The Ile de la Reunion took Sunderland to the Kerguelen Islands where she boarded a French patrol boat, the Osiris, for an 8-day trip to Reunion Island.

====Cost of rescue====
Australian and French taxpayers bore some of the expenses for Sunderland's rescue and the Australian government confirmed that by law, she or her family cannot be billed for the expenses. It has been reported the Qantas plane used to spot her costs A$10,000 an hour to operate. The total cost of the international rescue is estimated by media to be up to (A$200,000) or A$300,000 depending on source. There has been criticism of her team's lack of contribution to rescue costs. The Daily Telegraph said "failed teen solo sailor Abby Sunderland's team did not put a cent towards her rescue but still tried to get the public to pay for the boat's salvage." According to the International Convention for the Safety of Life at Sea, any ship of any nation in the vicinity of a distress call is required to render assistance at no cost. In France, a law has been proposed that tourists could be required to reimburse the state for rescue costs if they "ventured knowingly and without 'legitimate motive' into risky territory".
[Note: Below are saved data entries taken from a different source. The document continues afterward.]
(* ===== verification/TlbBench.v ===== *)
(** * The TLB test bench: [tb/unit/tb_tlb.cc]

    The device under test is the TLB with 32 entries and the levels of its input pins; a bench
    step is a computation that stops ([None]) where [check] calls [assert(false)]. *)

From S2P Require Import Prelude Tlb.

Definition MODE_BARE : Z := 0.
Definition MODE_SV32 : Z := 1.
Definition MODE_SV48 : Z := 9.
Definition MODE_SV57 : Z := 10.

(** [Vtlb] and the counter [g_pass_count]. *)
Record vtlb := mk_vtlb {
  dut_tlb : tlb;
  dut_rst : bool;
  dut_req : tlb_req;
  dut_refill : tlb_refill;
  dut_flush : tlb_flush;
  tlb_pass_count : Z
}.

#[global] Instance settable_vtlb : Settable vtlb :=
  fun d => mk_vtlb (dut_tlb d) (dut_rst d) (dut_req d) (dut_refill d) (dut_flush d)
             (tlb_pass_count d).

Definition tlb_bench (A : Type) : Type := vtlb -> option (A * vtlb).
#[global] Instance tlb_bench_ret : MRet tlb_bench := fun A x d => Some (x, d).
#[global] Instance tlb_bench_bind : MBind tlb_bench :=
  fun A B k m d => match m d with Some (x, d) => k x d | None => None end.

Definition do_dut (f : vtlb -> vtlb) : tlb_bench unit := fun d => Some (tt, f d).

(** The outputs for the present inputs. *)
Definition dut_resp (d : vtlb) : tlb_resp := tlb_response (dut_tlb d) (dut_req d).

Definition check (cond : vtlb -> bool) : tlb_bench unit :=
  fun d => if cond d then Some (tt, d <| tlb_pass_count := tlb_pass_count d + 1 |>) else None.

Definition tick_dut (d : vtlb) : vtlb :=
  d <| dut_tlb := tlb_next 32 (dut_rst d) (dut_flush d) (dut_refill d) (dut_tlb d) |>.

Definition make_paddr (ppn vaddr : Z) : Z := Z.lor (wrap 64 (Z.shiftl ppn 12)) (Z.land vaddr 0xFFF).
Definition sv48_vpn (vaddr : Z) : Z := Z.land (Z.shiftr vaddr 12) (Z.shiftl 1 36 - 1).
Definition sv32_vpn (vaddr : Z) : Z := Z.land (Z.shiftr vaddr 12) (Z.shiftl 1 20 - 1).
Definition sv57_vpn (vaddr : Z) : Z := Z.land (Z.shiftr vaddr 12) (Z.shiftl 1 45 - 1).

Definition cleared_req : tlb_req :=
  {| req_valid := false; req_vaddr := 0; req_asid := 0; req_mode := MODE_SV48; req_priv := 1;
     req_is_fetch := false; req_is_store := false; req_sum := false; req_mxr := false |}.
Definition clear_req (d : vtlb) : vtlb := d <| dut_req := cleared_req |>.

Definition cleared_refill : tlb_refill :=
  {| refill_valid := false; rf_entry := entry_reset <| e_mode := MODE_SV48 |> |}.
Definition clear_refill (d : vtlb) : vtlb := d <| dut_refill := cleared_refill |>.

Definition cleared_flush : tlb_flush :=
  {| flush_all := false; flush_asid_valid := false; flush_asid := 0; flush_vpn_valid := false;
     flush_vpn := 0; flush_mode := MODE_SV48 |}.
Definition clear_flush (d : vtlb) : vtlb := d <| dut_flush := cleared_flush |>.

Definition apply_flush_all (d : vtlb) : vtlb :=
  let d := clear_flush d in
  let d := tick_dut (d <| dut_flush := dut_flush d <| flush_all := true |> |>) in
  d <| dut_flush := dut_flush d <| flush_all := false |> |>.

Definition apply_flush_asid (asid : Z) (d : vtlb) : vtlb :=
  let d := clear_flush d in
  clear_flush (tick_dut
    (d <| dut_flush := dut_flush d <| flush_asid_valid := true |> <| flush_asid := asid |> |>)).

Definition apply_flush_vpn (vpn mode : Z) (d : vtlb) : vtlb :=
  let d := clear_flush d in
  clear_flush (tick_dut
    (d <| dut_flush := dut_flush d <| flush_vpn_valid := true |> <| flush_vpn := vpn |>
                         <| flush_mode := mode |> |>)).

Definition reset_dut (d : vtlb) : vtlb :=
  let d := clear_flush (clear_refill (clear_req (d <| dut_rst := true |>))) in
  tick_dut (tick_dut d) <| dut_rst := false |>.

Definition do_refill (vpn ppn level mode asid : Z) (g u r w x a dirty : bool) (d : vtlb) : vtlb :=
  let d := clear_refill d in
  let d := d <| dut_refill :=
    {| refill_valid := true;
       rf_entry := mk_tlb_entry false mode asid vpn ppn level g u r w x a dirty |} |> in
  let d := tick_dut d in
  d <| dut_refill := dut_refill d <| refill_valid := false |> |>.

Definition issue_load (vaddr asid mode : Z) (d : vtlb) : vtlb :=
  d <| dut_req := cleared_req <| req_valid := true |> <| req_vaddr := vaddr |>
                    <| req_asid := asid |> <| req_mode := mode |> <| req_priv := 1 |>
                    <| req_is_fetch := false |> <| req_is_store := false |> |>.

Definition issue_req (vaddr asid mode priv : Z) (is_fetch is_store sum mxr : bool) (d : vtlb)
  : vtlb :=
  d <| dut_req := cleared_req <| req_valid := true |> <| req_vaddr := vaddr |>
                    <| req_asid := asid |> <| req_mode := mode |> <| req_priv := priv |>
                    <| req_is_fetch := is_fetch |> <| req_is_store := is_store |>
                    <| req_sum := sum |> <| req_mxr := mxr |> |>.

(** The checks the bench makes on the outputs. *)
Definition hit (v : bool) : tlb_bench unit := check (fun d => Bool.eqb (resp_hit (dut_resp d)) v).
Definition page_fault (v : bool) : tlb_bench unit :=
  check (fun d => Bool.eqb (resp_page_fault (dut_resp d)) v).
Definition need_ptw (v : bool) : tlb_bench unit :=
  check (fun d => Bool.eqb (resp_need_ptw (dut_resp d)) v).
Definition paddr (v : Z) : tlb_bench unit := check (fun d => resp_paddr (dut_resp d) =? v).

(** Set request fields and refill with the usual arguments. *)
Definition req (f : tlb_req -> tlb_req) : tlb_bench unit :=
  do_dut (fun d => d <| dut_req := f cleared_req |>).
Definition load (vaddr asid mode : Z) : tlb_bench unit := do_dut (issue_load vaddr asid mode).

(** ** [main], in four parts *)

Definition va1 : Z := 0x80401234.

(** 1-5: bypass, unsupported mode, miss, refill, address spaces. *)
Definition tlb_main_lookup : tlb_bench unit :=
  do_dut reset_dut;;
  req (fun q => q <| req_valid := true |> <| req_mode := MODE_BARE |>
                  <| req_vaddr := 0x123456789ABCDEF0 |> <| req_priv := 1 |>);;
  hit true;; page_fault false;; need_ptw false;; paddr 0x123456789ABCDEF0;;
  req (fun q => q <| req_valid := true |> <| req_mode := 4 |> <| req_vaddr := 0x80000000 |>);;
  page_fault true;;
  load 0x80401000 1 MODE_SV48;;
  hit false;; need_ptw true;; page_fault false;;
  do_dut (do_refill (sv48_vpn va1) 0x12345 0 MODE_SV48 1 false false true true false true true);;
  load va1 1 MODE_SV48;;
  hit true;; page_fault false;; paddr (make_paddr 0x12345 va1);;
  load va1 2 MODE_SV48;;
  hit false;; need_ptw true.

(** 6-12: global entries, permissions, superpages, flushes. *)
Definition tlb_main_flush : tlb_bench unit :=
  do_dut (do_refill (sv48_vpn 0x90003456) 0x23456 0 MODE_SV48 9 true false true false true true true);;
  load 0x90003456 99 MODE_SV48;; hit true;;
  do_dut (do_refill (sv48_vpn 0xA0002222) 0x34567 0 MODE_SV48 3 false false true true false true false);;
  req (fun q => q <| req_valid := true |> <| req_vaddr := 0xA0002222 |> <| req_asid := 3 |>
                  <| req_mode := MODE_SV48 |> <| req_priv := 1 |> <| req_is_store := true |>);;
  page_fault true;;
  do_dut (do_refill (sv48_vpn 0xB0000100) 0x45678 0 MODE_SV48 4 false false false false true true true);;
  req (fun q => q <| req_valid := true |> <| req_vaddr := 0xB0000100 |> <| req_asid := 4 |>
                  <| req_mode := MODE_SV48 |> <| req_priv := 1 |> <| req_mxr := true |>);;
  hit true;; page_fault false;;
  do_dut (do_refill (sv48_vpn 0xC1234000) 0x56780 1 MODE_SV48 5 false false true true true true true);;
  load 0xC1238ABC 5 MODE_SV48;; hit true;;
  do_dut apply_flush_all;;
  load va1 1 MODE_SV48;; hit false;;
  do_dut (do_refill (sv48_vpn 0xD0001111) 0x60100 0 MODE_SV48 7 false false true true false true true);;
  do_dut (do_refill (sv48_vpn 0xD0002222) 0x60200 0 MODE_SV48 8 false false true true false true true);;
  do_dut (apply_flush_asid 7);;
  load 0xD0001111 7 MODE_SV48;; hit false;;
  load 0xD0002222 8 MODE_SV48;; hit true;;
  do_dut (do_refill (sv48_vpn 0xE1000123) 0x70100 0 MODE_SV48 9 false false true true false true true);;
  do_dut (do_refill (sv48_vpn 0xE2000456) 0x70200 0 MODE_SV48 9 false false true true false true true);;
  do_dut (apply_flush_vpn (sv48_vpn 0xE1000123) MODE_SV48);;
  load 0xE1000123 9 MODE_SV48;; hit false;;
  load 0xE2000456 9 MODE_SV48;; hit true.

(** 13-21: superpages of the other modes, mode filter, SUM, privileges, MXR, the A bit. *)
Definition tlb_main_protect : tlb_bench unit :=
  do_dut (do_refill (sv32_vpn 0x81234000) 0x31000 1 MODE_SV32 11 false false true true false true true);;
  load 0x813FFABC 11 MODE_SV32;; hit true;; page_fault false;;
  do_dut (do_refill (sv57_vpn 0x12345678004000) 0x4A1234 2 MODE_SV57 12 false false true true false true true);;
  load 0x1234567BFF8ABC 12 MODE_SV57;; hit true;; page_fault false;;
  do_dut (do_refill (sv32_vpn 0x81234567) 0x81000 0 MODE_SV32 13 false false true true false true true);;
  do_dut (do_refill (sv32_vpn 0x81234567) 0x82000 0 MODE_SV48 13 false false true true false true true);;
  do_dut (apply_flush_vpn (sv32_vpn 0x81234567) MODE_SV32);;
  load 0x81234567 13 MODE_SV32;; hit false;;
  load 0x81234567 13 MODE_SV48;; hit true;;
  do_dut (do_refill (sv48_vpn 0x83330100) 0x83000 0 MODE_SV48 14 false true true true false true true);;
  do_dut (issue_req 0x83330100 14 MODE_SV48 1 false false false false);; page_fault true;;
  do_dut (issue_req 0x83330100 14 MODE_SV48 1 false false true false);; hit true;; page_fault false;;
  do_dut (issue_req 0x83330100 14 MODE_SV48 1 true false true false);; page_fault true;;
  do_dut (do_refill (sv48_vpn 0x84440200) 0x84000 0 MODE_SV48 15 false false true true true true true);;
  do_dut (issue_req 0x84440200 15 MODE_SV48 0 false false false false);; page_fault true;;
  do_dut (do_refill (sv48_vpn 0x85550300) 0x85000 0 MODE_SV48 16 false true true false false true true);;
  do_dut (issue_req 0x85550300 16 MODE_SV48 0 false false false false);; hit true;; page_fault false;;
  do_dut (do_refill (sv48_vpn 0x86660400) 0x86000 0 MODE_SV48 17 false false false false true true true);;
  do_dut (issue_req 0x86660400 17 MODE_SV48 1 false false false false);; page_fault true;;
  do_dut (issue_req 0x86660400 17 MODE_SV48 1 false false false true);; hit true;; page_fault false;;
  do_dut (do_refill (sv48_vpn 0x87770500) 0x87000 0 MODE_SV48 18 false false true true true false true);;
  do_dut (issue_req 0x87770500 18 MODE_SV48 1 false false false false);; page_fault true;;
  do_dut (issue_req 0x87770500 18 MODE_SV48 1 true false false false);; page_fault true.

(** The fill loop of part 23. *)
Fixpoint fill (k : nat) (n : Z) : tlb_bench unit :=
  match k with
  | O => mret tt
  | S k =>
      do_dut (do_refill (sv48_vpn (0x100000000 + Z.shiftl n 12)) (0x91000 + n) 0 MODE_SV48
                (wrap 16 (50 + n)) false false true true false true true);;
      fill k (n + 1)
  end.

(** 22-27: global entries survive, replacement, superpage flushes. *)
Definition tlb_main_replace : tlb_bench unit :=
  do_dut (do_refill (sv48_vpn 0x88880600) 0x88000 0 MODE_SV48 33 true false true true false true true);;
  do_dut (apply_flush_asid 33);;
  load 0x88880600 99 MODE_SV48;; hit true;;
  do_dut apply_flush_all;;
  do_dut (do_refill (sv48_vpn 0x90001000) 0x90001 0 MODE_SV48 40 false false true true false true true);;
  fill 32 0;;
  load 0x90001000 40 MODE_SV48;; hit false;;
  do_dut (do_refill (sv48_vpn 0x10001F000) 0xA001F 0 MODE_SV48 77 false false true true false true true);;
  load 0x10001F000 77 MODE_SV48;; hit true;;
  do_dut apply_flush_all;;
  do_dut (do_refill (sv48_vpn 0x123400000) 0xB1000 1 MODE_SV48 88 false false true true false true true);;
  do_dut (do_refill (sv48_vpn 0x124400555) 0xB2000 1 MODE_SV48 88 false false true true false true true);;
  do_dut (apply_flush_vpn (sv48_vpn 0x123412ABC) MODE_SV48);;
  load 0x123400000 88 MODE_SV48;; hit false;;
  load 0x124400555 88 MODE_SV48;; hit true;;
  do_dut apply_flush_all;;
  do_dut (do_refill (sv57_vpn 0x12345678001000) 0xC1234 2 MODE_SV57 99 false false true true false true true);;
  do_dut (do_refill (sv57_vpn 0x12345A00002000) 0xC5678 2 MODE_SV57 99 false false true true false true true);;
  do_dut (apply_flush_vpn (sv57_vpn 0x1234567BFF8FFF) MODE_SV57);;
  load 0x12345678001000 99 MODE_SV57;; hit false;;
  load 0x12345A00002000 99 MODE_SV57;; hit true;;
  do_dut apply_flush_all;;
  do_dut (do_refill (sv48_vpn 0x99001000) 0xD1000 0 MODE_SV48 120 false false true true false true true);;
  do_dut (do_refill (sv48_vpn 0x99002000) 0xD2000 0 MODE_SV48 120 false false true true false true true);;
  do_dut (apply_flush_vpn (sv48_vpn 0x99001000) MODE_SV48);;
  load 0x99001000 120 MODE_SV48;; hit false;;
  load 0x99002000 120 MODE_SV48;; hit true.

Definition tlb_main : tlb_bench unit :=
  tlb_main_lookup;; tlb_main_flush;; tlb_main_protect;; tlb_main_replace.

(** The bench starts with every register in the state [t] and every pin low. *)
Definition new_vtlb (t : tlb) : vtlb :=
  {| dut_tlb := t; dut_rst := false; dut_req := cleared_req <| req_mode := 0 |> <| req_priv := 0 |>;
     dut_refill := {| refill_valid := false; rf_entry := entry_reset |};
     dut_flush := cleared_flush <| flush_mode := 0 |>; tlb_pass_count := 0 |}.

(** The TLB passes its own test bench: from any power-on state no check fails, and all
    checks are made. *)
Example tlb_bench_passes t :
  exists d, tlb_main (new_vtlb t) = Some (tt, d) /\ tlb_pass_count d = 50.
Proof. eexists. split; [vm_compute; reflexivity|reflexivity]. Qed.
After her rescue, Sunderland said she hoped to sail around the world again some time in the future.

===Reality television show deal===
After Sunderland's rescue the New York Post reported that after she set sail from Marina del Rey on her circumnavigation attempt, her father signed a deal with Magnetic Entertainment for a television show about his family called Adventures in Sunderland and quoted him as saying: "The show might be about family, it might be about Abigail's trip. It's something that was shopped around." On her blog, the family later wrote, "The show was shopped and not sold [...] There is no reality TV show or documentary in the works and we will not be pursuing one."

===Documentary===
Sunderland was the subject of a documentary film produced and directed by her father titled Wild Eyes: The Abby Sunderland Story. The film was released on September 8, 2011.

===Book===
Sunderland released a book about her ordeal on April 12, 2011. The book is co-written with Lynn Vincent and is titled Unsinkable: A Young Woman's Courageous Battle on the High Seas. She has been going on book-signing tours, where it was revealed that she is taking flying lessons, to be able to fly around the world.
===Wild Eyes rediscovered===
In 2018 an overturned vessel spotted off the coast of Kangaroo Island was identified as Wild Eyes. News pictures appear to show it as having lost its keel. An Australian official said that it will not be salvaged unless it poses a hazard to shipping or comes ashore.

==Personal life==
In 2018 Sunderland was living in Alabama, is married with three children, with one on the way.